## What you need to do
Restate each of the lines given below, word for word.

## Study material
-- Opening Marker --

Lemma wp_idewait_loop (Q : Z -> ide D -> Prop) s checkerr fuel : accepts (id_dev s) -> (polls (id_dev s) < fuel)%nat ->
  (forall d', dview (id_dev s) d' -> polls d' = 0%nat ->
     Q (if checkerr && failed (id_dev s) then -1 else 0) (set_dev d' s)) ->
  wp (idewait_loop fuel checkerr) Q s.
Proof.
  revert s. induction fuel as [|fuel IH]; intros s Ha Hp HQ; [lia|]. cbn [idewait_loop]. wp_step.
  destruct (poll_law (id_dev s) Ha) as (r & d' & E & E1 & E2 & E3 & E4 & E5 & Erdy & Eerr).
  assert (dview (id_dev s) d') as Hv by (by split). unfold in_byte, wp at 1. rewrite E.
  destruct (decide (polls (id_dev s) = 0%nat)) as [Hz|Hz].
  - rewrite (bool_decide_eq_true_2 (Z.land r _ = IDE_DRDY)) by (by apply Erdy). cbn [negb].
    specialize (HQ d' Hv ltac:(lia)). specialize (Eerr Hz). destruct checkerr; cbn [andb] in *; [|exact HQ].
    destruct (failed (id_dev s)) eqn:Ef.
    + rewrite bool_decide_eq_false_2 by (intros E0; by apply Eerr in E0). exact HQ.
    + rewrite bool_decide_eq_true_2 by (by apply Eerr). exact HQ.
  - rewrite (bool_decide_eq_false_2 (Z.land r _ = IDE_DRDY)) by (by rewrite Erdy). cbn [negb]. apply IH.
    + by eapply dview_accepts.
    + cbn. lia.
    + cbn [id_dev set_dev]. intros d'' [F1 F2 F3 F4] Hz'. rewrite E4. apply (HQ d''); [|done]. split; congruence.
Qed.

Lemma wp_idewait (Q : Z -> ide D -> Prop) s checkerr : accepts (id_dev s) ->
  (forall d', dview (id_dev s) d' -> polls d' = 0%nat ->
     Q (if checkerr && failed (id_dev s) then -1 else 0) (set_dev d' s)) ->
  wp (idewait patience checkerr) Q s.
Proof. intros Ha HQ. apply wp_idewait_loop; [done|by apply patient|done]. Qed.

Lemma drive_cases x : Z.land x 1 = 0 \/ Z.land x 1 = 1.
Proof. pose proof (Z.land_ones x 1 ltac:(lia)) as E. change (Z.ones 1) with 1 in E. change (2 ^ 1) with 2 in E. rewrite E. pose proof (Z.mod_pos_bound x 2 ltac:(done)). lia. Qed.

(** [idestart] sends the request of a buffer to the controller. *)
Lemma wp_idestart (Q : unit -> ide D -> Prop) s i b : id_bufs s !! i = Some b -> wants (havedisk1 s) (q_buf b) -> accepts (id_dev s) ->
  (forall d', sectors d' = sectors (id_dev s) -> pending d' = Some (request (q_buf b)) -> finished d' = false -> Q tt (set_dev d' s)) ->
  wp (idestart patience (Some i)) Q s.
Proof.
  intros Hb [Wf Wd [Wb Wb'] Wl] Ha HQ. unfold idestart, get_qbuf. wp_steps. eapply wp_of_option; [done|].
  change (BSIZEz / SECTOR_SIZE) with 1. cbv zeta. rewrite (bool_decide_eq_false_2 (FSSIZE <= _)) by lia.
  change (1 =z 1) with true. change (7 <z 1) with false. cbv iota. rewrite Z.mul_1_r. wp_step.
  apply wp_idewait; [done|]. intros d Hv Hz. pose proof (dview_accepts _ _ Hv Ha) as Ha'. unfold out_byte, out_words. wp_steps.
  assert (0 <= b_blockno (q_buf b) < 2 ^ 28) as Hsec by (unfold FSSIZE in *; lia).
  pose proof (drive_cases (b_dev (q_buf b))) as Hdr. unfold request, dirty in HQ.
  rewrite <- (dv_sectors _ _ Hv) in HQ. destruct (c_bool (Z.land (b_flags (q_buf b)) B_DIRTY)); wp_steps.
  - destruct (write_law d _ _ (b_data (q_buf b)) Ha' Hz Hdr Hsec Wl) as (E1 & E2 & E3). by apply HQ.
  - destruct (read_law d _ _ Ha' Hz Hdr Hsec) as (E1 & E2 & E3). by apply HQ.
Qed.
Lemma set32_words l k x : k < length l -> set32 (words l) (4 * k) x = words (<[k := x]> l).
Proof.
  revert k. induction l as [|y l IH]; intros [|k] Hk; cbn [length] in Hk; try lia.
  - unfold set32. cbn [words fmap list_fmap concat]. change (words (y :: l)) with (le_bytes 4 y ++ words l).
    unfold splice. rewrite drop_app_length' by done. done.
  - change (words (y :: l)) with (le_bytes 4 y ++ words l). cbn [insert list_insert].
    change (words (y :: <[k := x]> l)) with (le_bytes 4 y ++ words (<[k := x]> l)). rewrite <- IH by lia.
    unfold set32. replace (4 * S k) with (length (le_bytes 4 y) + 4 * k) by (rewrite length_le_bytes; lia).
    by rewrite splice_app_r.
Qed.

Lemma get32_words l k : Forall (fun a => (0 <= a < 2 ^ 32)%Z) l -> k < length l -> get32 (words l) (4 * k) = nth k l 0%Z.
Proof.
  intros Hl Hk. destruct (lookup_lt_is_Some_2 l k Hk) as [x Hx]. unfold get32, words.
  rewrite (slice_words l k x Hx), le_val_bytes, (nth_lookup_Some l k 0%Z x Hx).
  apply Z.mod_small. exact (proj1 (Forall_lookup _ _) Hl k x Hx).
Qed.

Lemma words_zero n : words (replicate n 0%Z) = replicate (4 * n) 0%Z.
Proof.
  induction n as [|n IH]; [done|]. replace (4 * S n) with (4 + 4 * n) by lia.
  rewrite replicate_add, <- IH. done.
Qed.

(** The fields in front of the addresses. *)
Definition dinode_head (i : inode) : list Z :=
  le_bytes 2 (i_type i) ++ le_bytes 2 (i_major i) ++ le_bytes 2 (i_minor i) ++
  le_bytes 2 (i_nlink i) ++ le_bytes 4 (i_size i).
Lemma dinode_bytes_split i : dinode_bytes i = dinode_head i ++ words (i_addrs i).
Proof. unfold dinode_bytes, dinode_head. by rewrite <- !app_assoc. Qed.
Lemma length_dinode_head i : length (dinode_head i) = 12.
Proof. done. Qed.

-- Closing Marker --

## Exercise output
Lemma wp_idewait_loop (Q : Z -> ide D -> Prop) s checkerr fuel : accepts (id_dev s) -> (polls (id_dev s) < fuel)%nat ->
  (forall d', dview (id_dev s) d' -> polls d' = 0%nat ->
     Q (if checkerr && failed (id_dev s) then -1 else 0) (set_dev d' s)) ->
  wp (idewait_loop fuel checkerr) Q s.
Proof.
  revert s. induction fuel as [|fuel IH]; intros s Ha Hp HQ; [lia|]. cbn [idewait_loop]. wp_step.
  destruct (poll_law (id_dev s) Ha) as (r & d' & E & E1 & E2 & E3 & E4 & E5 & Erdy & Eerr).
  assert (dview (id_dev s) d') as Hv by (by split). unfold in_byte, wp at 1. rewrite E.
  destruct (decide (polls (id_dev s) = 0%nat)) as [Hz|Hz].
  - rewrite (bool_decide_eq_true_2 (Z.land r _ = IDE_DRDY)) by (by apply Erdy). cbn [negb].
    specialize (HQ d' Hv ltac:(lia)). specialize (Eerr Hz). destruct checkerr; cbn [andb] in *; [|exact HQ].
    destruct (failed (id_dev s)) eqn:Ef.
    + rewrite bool_decide_eq_false_2 by (intros E0; by apply Eerr in E0). exact HQ.
    + rewrite bool_decide_eq_true_2 by (by apply Eerr). exact HQ.
  - rewrite (bool_decide_eq_false_2 (Z.land r _ = IDE_DRDY)) by (by rewrite Erdy). cbn [negb]. apply IH.
    + by eapply dview_accepts.
    + cbn. lia.
    + cbn [id_dev set_dev]. intros d'' [F1 F2 F3 F4] Hz'. rewrite E4. apply (HQ d''); [|done]. split; congruence.
Qed.

Lemma wp_idewait (Q : Z -> ide D -> Prop) s checkerr : accepts (id_dev s) ->
  (forall d', dview (id_dev s) d' -> polls d' = 0%nat ->
     Q (if checkerr && failed (id_dev s) then -1 else 0) (set_dev d' s)) ->
  wp (idewait patience checkerr) Q s.
Proof. intros Ha HQ. apply wp_idewait_loop; [done|by apply patient|done]. Qed.

Lemma drive_cases x : Z.land x 1 = 0 \/ Z.land x 1 = 1.
Proof. pose proof (Z.land_ones x 1 ltac:(lia)) as E. change (Z.ones 1) with 1 in E. change (2 ^ 1) with 2 in E. rewrite E. pose proof (Z.mod_pos_bound x 2 ltac:(done)). lia. Qed.

(** [idestart] sends the request of a buffer to the controller. *)
Lemma wp_idestart (Q : unit -> ide D -> Prop) s i b : id_bufs s !! i = Some b -> wants (havedisk1 s) (q_buf b) -> accepts (id_dev s) ->
  (forall d', sectors d' = sectors (id_dev s) -> pending d' = Some (request (q_buf b)) -> finished d' = false -> Q tt (set_dev d' s)) ->
  wp (idestart patience (Some i)) Q s.
Proof.
  intros Hb [Wf Wd [Wb Wb'] Wl] Ha HQ. unfold idestart, get_qbuf. wp_steps. eapply wp_of_option; [done|].
  change (BSIZEz / SECTOR_SIZE) with 1. cbv zeta. rewrite (bool_decide_eq_false_2 (FSSIZE <= _)) by lia.
  change (1 =z 1) with true. change (7 <z 1) with false. cbv iota. rewrite Z.mul_1_r. wp_step.
  apply wp_idewait; [done|]. intros d Hv Hz. pose proof (dview_accepts _ _ Hv Ha) as Ha'. unfold out_byte, out_words. wp_steps.
  assert (0 <= b_blockno (q_buf b) < 2 ^ 28) as Hsec by (unfold FSSIZE in *; lia).
  pose proof (drive_cases (b_dev (q_buf b))) as Hdr. unfold request, dirty in HQ.
  rewrite <- (dv_sectors _ _ Hv) in HQ. destruct (c_bool (Z.land (b_flags (q_buf b)) B_DIRTY)); wp_steps.
  - destruct (write_law d _ _ (b_data (q_buf b)) Ha' Hz Hdr Hsec Wl) as (E1 & E2 & E3). by apply HQ.
  - destruct (read_law d _ _ Ha' Hz Hdr Hsec) as (E1 & E2 & E3). by apply HQ.
Qed.
Lemma set32_words l k x : k < length l -> set32 (words l) (4 * k) x = words (<[k := x]> l).
Proof.
  revert k. induction l as [|y l IH]; intros [|k] Hk; cbn [length] in Hk; try lia.
  - unfold set32. cbn [words fmap list_fmap concat]. change (words (y :: l)) with (le_bytes 4 y ++ words l).
    unfold splice. rewrite drop_app_length' by done. done.
  - change (words (y :: l)) with (le_bytes 4 y ++ words l). cbn [insert list_insert].
    change (words (y :: <[k := x]> l)) with (le_bytes 4 y ++ words (<[k := x]> l)). rewrite <- IH by lia.
    unfold set32. replace (4 * S k) with (length (le_bytes 4 y) + 4 * k) by (rewrite length_le_bytes; lia).
    by rewrite splice_app_r.
Qed.

Lemma get32_words l k : Forall (fun a => (0 <= a < 2 ^ 32)%Z) l -> k < length l -> get32 (words l) (4 * k) = nth k l 0%Z.
Proof.
  intros Hl Hk. destruct (lookup_lt_is_Some_2 l k Hk) as [x Hx]. unfold get32, words.
  rewrite (slice_words l k x Hx), le_val_bytes, (nth_lookup_Some l k 0%Z x Hx).
  apply Z.mod_small. exact (proj1 (Forall_lookup _ _) Hl k x Hx).
Qed.

Lemma words_zero n : words (replicate n 0%Z) = replicate (4 * n) 0%Z.
Proof.
  induction n as [|n IH]; [done|]. replace (4 * S n) with (4 + 4 * n) by lia.
  rewrite replicate_add, <- IH. done.
Qed.

(** The fields in front of the addresses. *)
Definition dinode_head (i : inode) : list Z :=
  le_bytes 2 (i_type i) ++ le_bytes 2 (i_major i) ++ le_bytes 2 (i_minor i) ++
  le_bytes 2 (i_nlink i) ++ le_bytes 4 (i_size i).
Lemma dinode_bytes_split i : dinode_bytes i = dinode_head i ++ words (i_addrs i).
Proof. unfold dinode_bytes, dinode_head. by rewrite <- !app_assoc. Qed.
Lemma length_dinode_head i : length (dinode_head i) = 12.
Proof. done. Qed.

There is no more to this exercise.